Brazil’s former president, Jair Bolsonaro, has never shown much sympathy for prisoners.
“Why should we give those dirtbags a good life? … They should just get fucked, full-fucking-stop. That’s what I reckon,” he once ranted.
Many in Brazil believe those words may soon come back to haunt the far-right populist, amid growing speculation Bolsonaro could be close to arrest thanks to a tangle of criminal investigations and scandals involving luxury watches, phoney vaccination records, a four-star general, a computer hacker and a botched military coup.
On Thursday, Bolsonaro and seven close associates – including his wife and his former right-hand man – were questioned by federal police over a suspected embezzlement and money laundering scheme in which investigators believe expensive gifts from foreign governments were smuggled out of Brazil on the presidential jet and sold in the US. It was the fifth time Bolsonaro – who had already been banned from seeking office until 2030 – had been questioned since stepping down in January after his election defeat to the leftist Luiz Inácio Lula da Silva.
Eight months after Bolsonaro left power, friends and foes alike are increasingly convinced it is only a matter of time before he is detained.

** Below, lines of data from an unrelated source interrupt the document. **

(* ===== verification/TransfersScreen.v ===== *)
(** * The transfers page

    [features/transfers/TransfersScreen.tsx]: the rows kept from one listing of the native engine
    and the changes it tells, the actions offered on a row, the menu, and forgetting rows. *)

From Stdlib Require Import ZArith Lia Bool Permutation String.
From Stdlib Require List.
From stdpp Require Import gmap.
From S2P Require Import Prelude JsCollections JsString Json Errors Models Entries Paths Host Transfers.
Local Open Scope js_scope.

#[global] Instance TransferState_eq_dec : EqDecision TransferState.
Proof. solve_decision. Defined.

(** ** Rows and their actions *)

Inductive RowKey := rk_pause | rk_resume | rk_retry | rk_open | rk_verify | rk_cancel | rk_remove.
(** What is asked of the engine, with the row as it was on screen. *)
Inductive Call := c_pause (r : TransferRecord) | c_resume (r : TransferRecord) | c_cancel (r : TransferRecord) | c_remove (r : TransferRecord) | c_open (r : TransferRecord) | c_verify (r : TransferRecord).
Definition row_live (r : TransferRecord) : bool := is_state RUNNING r || is_state QUEUED r.
Definition openable (r : TransferRecord) : bool := is_state DONE r && is_some (truthy (tr_publicUri r)).
Definition row_actions (checking : bool) (r : TransferRecord) : list RowKey :=
  (if row_live r then [rk_pause] else []) ++ (if is_state PAUSED r then [rk_resume] else []) ++ (if is_state FAILED r then [rk_retry] else []) ++
  (if openable r then [rk_open] else []) ++ (if is_state DONE r && negb (isUpload r) && negb checking then [rk_verify] else []) ++
  (if row_live r || is_state PAUSED r then [rk_cancel] else []) ++ (if is_state FAILED r || is_state DONE r || is_state CANCELLED r then [rk_remove] else []).

(** ** The page *)

(** One [forget]: its rows, the ids whose removal is not answered yet, those the engine removed,
    and whether one failed. *)
Record Job := { fg_rows : list TransferRecord; fg_left : list jstr; fg_gone : list jstr; fg_failed : bool }.
(** [tp_menus] are the open menus with the groups they were opened on, [tp_forgets] the removals
    that wait for an answer or failed; [tp_checking] the rows whose download is being verified. *)
Record Page := { tp_items : option (list TransferRecord); tp_subscribed : bool; tp_checking : list jstr; tp_menus : list TransferGroups; tp_forgets : list Job; tp_calls : list Call }.
Definition set_items (items : option (list TransferRecord)) (p : Page) : Page :=
  {| tp_items := items; tp_subscribed := tp_subscribed p; tp_checking := tp_checking p; tp_menus := tp_menus p; tp_forgets := tp_forgets p; tp_calls := tp_calls p |}.
Definition set_work (checking : list jstr) (menus : list TransferGroups) (forgets : list Job) (p : Page) : Page :=
  {| tp_items := tp_items p; tp_subscribed := tp_subscribed p; tp_checking := checking; tp_menus := menus; tp_forgets := forgets; tp_calls := tp_calls p |}.
Definition call (cs : list Call) (p : Page) : Page :=
  {| tp_items := tp_items p; tp_subscribed := tp_subscribed p; tp_checking := tp_checking p; tp_menus := tp_menus p; tp_forgets := tp_forgets p; tp_calls := tp_calls p ++ cs |}.
Definition page_open : Page := {| tp_items := None; tp_subscribed := true; tp_checking := []; tp_menus := []; tp_forgets := []; tp_calls := [] |}.
Definition leave (p : Page) : Page :=
  {| tp_items := tp_items p; tp_subscribed := false; tp_checking := tp_checking p; tp_menus := tp_menus p; tp_forgets := tp_forgets p; tp_calls := tp_calls p |}.
Lemma update_first_appended (omit : bool) (key : value) (u : obj)
    (coll : list obj) (d : obj) :
  update_first omit key u coll = None ->
  id_matches key d = true ->
  update_first omit key u (coll ++ [d])%list
  = Some (coll ++ [apply_set omit d u])%list.
Proof.
  intros Hnone Hd. induction coll as [|d0 r IH]; cbn [update_first app].
  - now rewrite Hd.
  - cbn [update_first] in Hnone. destruct (id_matches key d0); [discriminate|].
    destruct (update_first omit key u r); [discriminate|].
    now rewrite IH.
Qed.

Lemma update_first_none_same (omit : bool) (key : value) (u1 u2 : obj)
    (coll : list obj) :
  update_first omit key u1 coll = None ->
  update_first omit key u2 coll = None.
Proof.
  induction coll as [|d r IH]; [reflexivity|]. cbn [update_first].
  destruct (id_matches key d); [discriminate|].
  destruct (update_first omit key u1 r); [discriminate|].
  intros _. now rewrite IH.
Qed.

Lemma upsert_twice (omit : bool) (coll : list obj) (key : value)
    (u1 u2 : obj) :
  key <> VUndef ->
  same_keys u1 u2 ->
  List.NoDup (List.map fst u1) ->
  ~ In "id" (List.map fst u1) ->
  updateOne_upsert omit (updateOne_upsert omit coll key [("id", key)] u1)
    key [("id", key)] u2
  = updateOne_upsert omit coll key [("id", key)] u2.
Proof.
  intros Hk Hs Hnd Hid. unfold updateOne_upsert.
  destruct (update_first omit key u1 coll) as [coll1|] eqn:H1.
  - rewrite (update_first_twice omit key u1 u2 coll coll1 Hs Hnd Hid H1).
    destruct (update_first omit key u2 coll) as [coll2|] eqn:H2;
      [reflexivity|].
    apply (update_first_none_same omit key u2 u1) in H2. congruence.
  - rewrite (update_first_none_same omit key u1 u2 coll H1).
    rewrite (update_first_appended omit key u2 coll _
               (update_first_none_same omit key u1 u2 coll H1)).
    + now rewrite apply_set_absorb.
    + unfold id_matches.
      rewrite get_apply_set_other, cashout_upsert_shape by assumption.
      apply value_eqb_refl.
Qed.

(** ** Casts *)

Lemma castString_scalar (B : Builtins) (v : value) :
  scalar v = true -> castString B v = Returned (VStr (ToString B v)).
Proof. destruct v; try discriminate; reflexivity. Qed.
(** * A Modbus gateway for a Mennekes charging station: main.py

    The program binds HTTP routes to handlers that read and write the
    registers of the charging station through one [minimalmodbus.Instrument].
    The instrument (serial link and device) is outside the program: it is a
    parameter of the development, a function from a method call and the
    state of the link and device to an outcome and a new state.  Every call
    that reaches the instrument is recorded, in order, so that what a
    handler asks of the device can be stated. *)

From Stdlib Require Import ZArith List String PrimFloat Bool Lia.
Import ListNotations.
Open Scope string_scope.
Open Scope list_scope.
Open Scope Z_scope.

(** ** Python values and exceptions *)

(** What the instrument hands back and what a response dict holds. *)
Inductive value : Type :=
| VNone
| VInt (n : Z)
| VFloat (x : float)
| VStr (s : string).

(** The subclasses of [minimalmodbus.ModbusException]. *)
Inductive fault : Type :=
| MasterReportedException
| NoResponseError
| InvalidResponseError
| LocalEchoError
| SlaveReportedException
| SlaveDeviceBusyError
| NegativeAcknowledgeError
| IllegalRequestError.

Inductive exception : Type :=
| ModbusException (subtype : fault) (message : string)
| HTTPException (status_code : Z) (detail : string)
| OtherException (class_name : string) (message : string).

(** [isinstance(e, minimalmodbus.ModbusException)] *)
Definition is_ModbusException (e : exception) : bool :=
  match e with
  | ModbusException _ _ => true
  | _ => false
  end.

(** [str(e)] *)
Definition str (e : exception) : string :=
  match e with
  | ModbusException _ message => message
  | HTTPException _ detail => detail
  | OtherException _ message => message
  end.

Inductive result (A : Type) : Type :=
| Return (a : A)
| Raise (e : exception).
Arguments Return {A} a.
Arguments Raise {A} e.

(** ** The instrument *)

(** The methods of [instrument] that main.py calls, with their arguments. *)
Inductive call : Type :=
| Instrument_read_register (address : Z)
| Instrument_read_long (address : Z) (number_of_registers : Z)
| Instrument_read_string (address : Z) (length : Z)
| Instrument_read_float (address : Z)
| Instrument_write_register (address : Z) (value : Z)
| Instrument_write_float (address : Z) (value : float).

(** A response body: a dict, keys in insertion order. *)
Definition response : Type := list (string * value).

(** The request bodies. [None] is an absent field. *)
Record Configuration : Type := Build_Configuration {
  external_charging_current_limitation : option float
}.

Record Functions : Type := Build_Functions {
  master_heartbeat : option Z;
  solar_charge_mode : option Z;
  req_phase_usage : option Z;
  charging_release : option Z;
  lockmode : option Z
}.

“People have already bought the beer and the champagne to celebrate and they’re just waiting [for his arrest],” joked Celso Rocha de Barros, a leftwing writer who is among those rooting for that to happen.
In a sign that Bolsonaro’s family is waiting for the same event, albeit rather more anxiously, his son, Carlos Bolsonaro, recently grumbled on social media: “Stop going on about this arrest business.”
Arrest would represent an ironic plot twist in Bolsonaro’s life. He has spent decades posing as an upstanding law and order politician despite longstanding speculation over his family’s mafia ties.
Criminals should “die in the streets like cockroaches”, the former president declared in 2019, the first year of an administration he claimed was corruption-free.
In 2014, while discussing a notoriously overcrowded jail where dozens of prisoners had been killed, Bolsonaro snapped: “If you don’t want to end up there, all you have to do is not rape, kidnap or rob.”
Bolsonaro’s critics have long demanded his jailing for what they consider his reckless and criminal behaviour as president: the explosion of environmental destruction and fake news, his delay in buying vaccines during a Covid pandemic that killed 700,000 people, and his alleged role in Brasília’s 8 January riots.
But the most immediate threat to Bolsonaro’s freedom appears to be a fast-moving scandal Brazilian newspapers call “O Caso das Joias”, which roughly translates as Jewellerygate.
Jewellerygate first made headlines in March, three months after Bolsonaro left office, when a conservative newspaper revealed that in 2021 customs officials had confiscated a €3m (£2.6m) pair of diamond earrings an official had tried to import without declaring. Bolsonaro’s staff unsuccessfully attempted to recover the earrings – a gift from Saudi Arabia reputedly intended for the first lady, Michelle Bolsonaro.
Subsequent investigations led police to conclude that Bolsonaro’s former aide-de-camp and right-hand man, Lt Col Mauro Cid – who was arrested in May as part of a separate investigation into fake Covid certificates – was helping misappropriate expensive presidential gifts from foreign powers.
Those gifts include a diamond-set Rolex and a Patek Philippe watch given by Saudi Arabia and Bahrain that Lt Col Cid is believed to have sold at a Pennsylvania shopping mall for $68,000. The proceeds found their way into the US bank account of Cid’s father, Gen Mauro César Lourena Cid, who served in the army with Bolsonaro in the 1970s. Police suspect the money was then channelled back to Bolsonaro.
Bolsonaro has denied wrongdoing and on Thursday exercised his right to remain silent, along with three of the seven others being questioned. But speculation is rife that Bolsonaro’s former aide, who has reportedly spent 24 hours talking to police over the last week, is helping investigators and has been negotiating a “partial confession” as part of a possible plea bargain. Reports suggest the agreement could involve details of the alleged plot to overturn Lula’s election win and claims Bolsonaro asked a notorious hacker to invade Brazil’s electronic voting system.
In an interview with TV network GloboNews, Lula’s justice minister, Flávio Dino, did not rule out police striking such a deal. “Could there, in theory, be a plea bargain? Yes, of course,” Dino said.
Rocha was convinced Bolsonaro would be convicted over Jewellerygate.
“If the federal police catch you smuggling jewellery like that you’re going straight to jail,” he said. “But God only knows if he’ll do time. He might abscond, there could be some kind of political deal to ensure his impunity. I think he’ll to try to flee.”
Some leftists worry Bolsonaro’s arrest could backfire, allowing him to pose as the victim of political persecution like his mentor and ally Donald Trump. Rocha hoped Brazilian police would bide their time to deprive Bolsonaro a propaganda coup like Trump’s Georgia mugshot.
“I hope he stays at home, playing video games, until the day the police turn up and say: ‘You’ve been convicted and you are under arrest’”.